May is Mental Health Awareness Month and one group wants school districts in Utah and across the country to focus on critical mental health support.

According to Mental Health America, in 2022 Utah ranked 32nd in the country when it came to the prevalence of mental health challenges and access to care for youth.

Denise Forte, president and CEO of The Education Trust, said before the pandemic, things like anxiety and depression were already becoming more common among children and adolescents, and it has become more severe.

Forte pointed out as states grapple with the looming end of federal pandemic assistance, many students are still struggling.

"Suicide rates are up. Cyberbullying is up. We've recently learned that one in five students has seriously considered suicide, whereas one in 10 has attempted suicide," Forte outlined. "Those numbers really show a significant problem."
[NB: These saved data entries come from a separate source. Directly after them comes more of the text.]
(* ===== verification/Net.v ===== *)
(** * The network stack (kernel/netstack.c)

    One network card, one TCP connection.  [netstack_poll] takes one frame from
    the card and handles it; every waiting function is a loop of polls.  The record
    [net] holds the static variables of netstack.c and the state of the card, which
    is reached through the interface [Nic] (virtio_net.h).

    [rx_frame] is the whole receive array: a frame overwrites its start, so a read
    past the frame but inside the array sees an old byte, and a read outside it is
    [Undef].  The packet under construction in a transmit array is a value, and writing it
    where the array is shorter is [Undef] ([fits]); so is writing a request, a response or
    received data past the end of its buffer.  The DHCP packet, whose unwritten parts keep
    old bytes, is part of the state.
    [tcp_rx] is the used part of the receive buffer.  Delay loops do nothing.  The
    resolver over HTTPS is an argument, absent in builds without it. *)

From S2P Require Import Prelude Ramfs Persist Vm NetWire.

(** The card (kernel/virtio_net.h). *)
Class Nic (N : Type) := {
  virtio_net_init : N → N;
  virtio_net_ready : N → bool;
  virtio_net_mac : N → list Z;
  virtio_net_send_frame : list Z → N → Z * N;
  virtio_net_poll_frame : Z → N → option (list Z) * N
}.

Record tcp_conn := mk_tcp {
  active : bool;
  remote_ip : Z;
  remote_port : Z;
  local_port : Z;
  iss : Z;
  snd_nxt : Z;
  rcv_nxt : Z;
  tstate : Z
}.

(** The addresses learned by ARP. *)
Record arp_table := mk_arp {
  gw_mac : list Z;
  gw_mac_valid : bool;
  peer_mac : list Z;
  peer_mac_ip : Z;
  peer_mac_valid : bool
}.

Record dhcp_state := mk_dhcp {
  dhcp_done : bool;
  dhcp_offered_ip : Z;
  dhcp_tx_pkt : list Z
}.

Record dns_state := mk_dns {
  dns_result_ip : Z;
  dns_result_ok : bool;
  dns_saw_bogus : bool;
  dns_accept_bogus : bool;
  dns_cache : option (list Z * Z)
}.

Record net (N : Type) := mk_net {
  nic : N;
  our_ip : Z;
  dns_server : Z;
  arp : arp_table;
  rx_frame : list Z;
  tcp : tcp_conn;
  tcp_rx : list Z;
  dhcp : dhcp_state;
  dns : dns_state
}.
Arguments mk_net {N}. Arguments nic {N}. Arguments our_ip {N}. Arguments dns_server {N}.
Arguments arp {N}. Arguments rx_frame {N}. Arguments tcp {N}. Arguments tcp_rx {N}.
Arguments dhcp {N}. Arguments dns {N}.

Definition bcast_mac : list Z := [0xff; 0xff; 0xff; 0xff; 0xff; 0xff].

(** The static variables at start. *)
Definition net_start {N} (n : N) : net N :=
  mk_net n 0 0 (mk_arp (replicate 6 0) false (replicate 6 0) 0 false) (replicate (Z.to_nat NET_FRAME_MAX) 0)
    (mk_tcp false 0 0 0 0 0 0 0) [] (mk_dhcp false 0 (replicate 300 0)) (mk_dns 0 false false false None).

Section net.
Context {N : Type} `{Nic N}.
Abbreviation net := (net N).
(* ===== verification/NetProps.v ===== *)
(** * Properties of the network stack

    Checksums of emitted packets, the address parser, memory safety and the
    invariant of frame handling, the delivery of TCP data between two stacks, and
    the places where the DHCP and TCP code departs from its protocols. *)

From S2P Require Import Prelude Ramfs Persist Paths Vm NetWire Net.

(** ** Checksums *)

(** The sum with end-around carry, as a number of 16 bits. *)
Definition ones_sum (s : Z) : Z := if s =? 0 then 0 else (s - 1) mod 65535 + 1.

Lemma fold_carry_ones s : 0 ≤ s < 4294967296 → fold_carry 2 s = ones_sum s.
Proof.
  intros Hs. destruct (fold_carry_spec s Hs) as (r & -> & Hr & _ & Hm & H0). unfold ones_sum.
  destruct (Z.eqb_spec s 0) as [->|Hne]; [by apply H0|]. apply Z.mod_divide in Hm as [k Hk]; [|lia].
  assert (r ≠ 0) by tauto. replace (s - 1) with (r - 1 + (- k) * 65535) by lia.
  rewrite Z.mod_add, Z.mod_small by lia. lia.
Qed.

Lemma fold_carry_stop n s : Z.shiftr s 16 = 0 → fold_carry n s = s.
Proof. intros E. destruct n; [done|]. cbn [fold_carry]. by rewrite E. Qed.

Lemma fold_carry_more n s : 0 ≤ s < 4294967296 → (2 ≤ n)%nat → fold_carry n s = fold_carry 2 s.
Proof.
  intros Hs Hn. destruct (fold_carry_spec s Hs) as (r & E & _ & Hz & _). rewrite E. destruct n as [|[|n]]; [lia..|].
  cbn [fold_carry] in *. destruct (Z.shiftr s 16 =? 0); [done|]. set (t := Z.land s 65535 + Z.shiftr s 16) in *.
  destruct (Z.shiftr t 16 =? 0); [done|]. rewrite E. by apply fold_carry_stop.
Qed.

(** The folding loop of the checksum ends after at most two rounds for every
    32-bit sum, and its result is the complement of the one's complement sum: the
    C loop, with any number of rounds allowed from two on, gives the RFC 1071
    value. *)
Theorem csum_fold_exact s n :
  0 ≤ s < 4294967296 → (2 ≤ n)%nat →
  Z.shiftr (fold_carry n s) 16 = 0 ∧ fold_carry n s = ones_sum s ∧ csum_fold s = 65535 - ones_sum s.
Proof.
  intros Hs Hn. rewrite fold_carry_more by done. destruct (fold_carry_spec s Hs) as (r & E & Hr & Hz & _).
  rewrite E. split; [done|]. rewrite <- (fold_carry_ones s Hs), E. split; [done|].
  unfold csum_fold. rewrite E. unfold u16. unfold Z.lnot.
  replace (Z.pred (- r)) with (65535 - r + (-1) * 65536) by lia. rewrite Z.mod_add, Z.mod_small by lia. done.
Qed.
Forte emphasized her group is pleased the federal government has invested money in supporting students' mental health, but argued it is important to know if states and school districts are using those funds effectively. She added it is critical for students to have access to psychologists, counselors and social workers to help foster students' social, emotional and academic development.

The Education Trust has laid out potential steps federal, state and local education leaders can take to enact policies they believe will help address student needs and improve academic success.

Forte acknowledged although rules and policies are intended to be applied equally across the board regardless of one's background, it is not always the case.

"What we are really calling for is making sure that policymakers and school leaderships work in partnerships with communities and families to create physically safe and emotionally supportive environments," Forte stressed. "Using evidence-based approaches that are reflective and inclusive of the students that they serve."

Forte added it is crucial for students to feel supported and emotionally strong so they can grow into "healthy, thriving adults." She finds it troubling, amid a surge in gun violence and increased reports of student behavior problems, lawmakers and school leaders nationwide are moving to "harden" schools with things such as metal detectors, school resource officers and implement harsh discipline policies.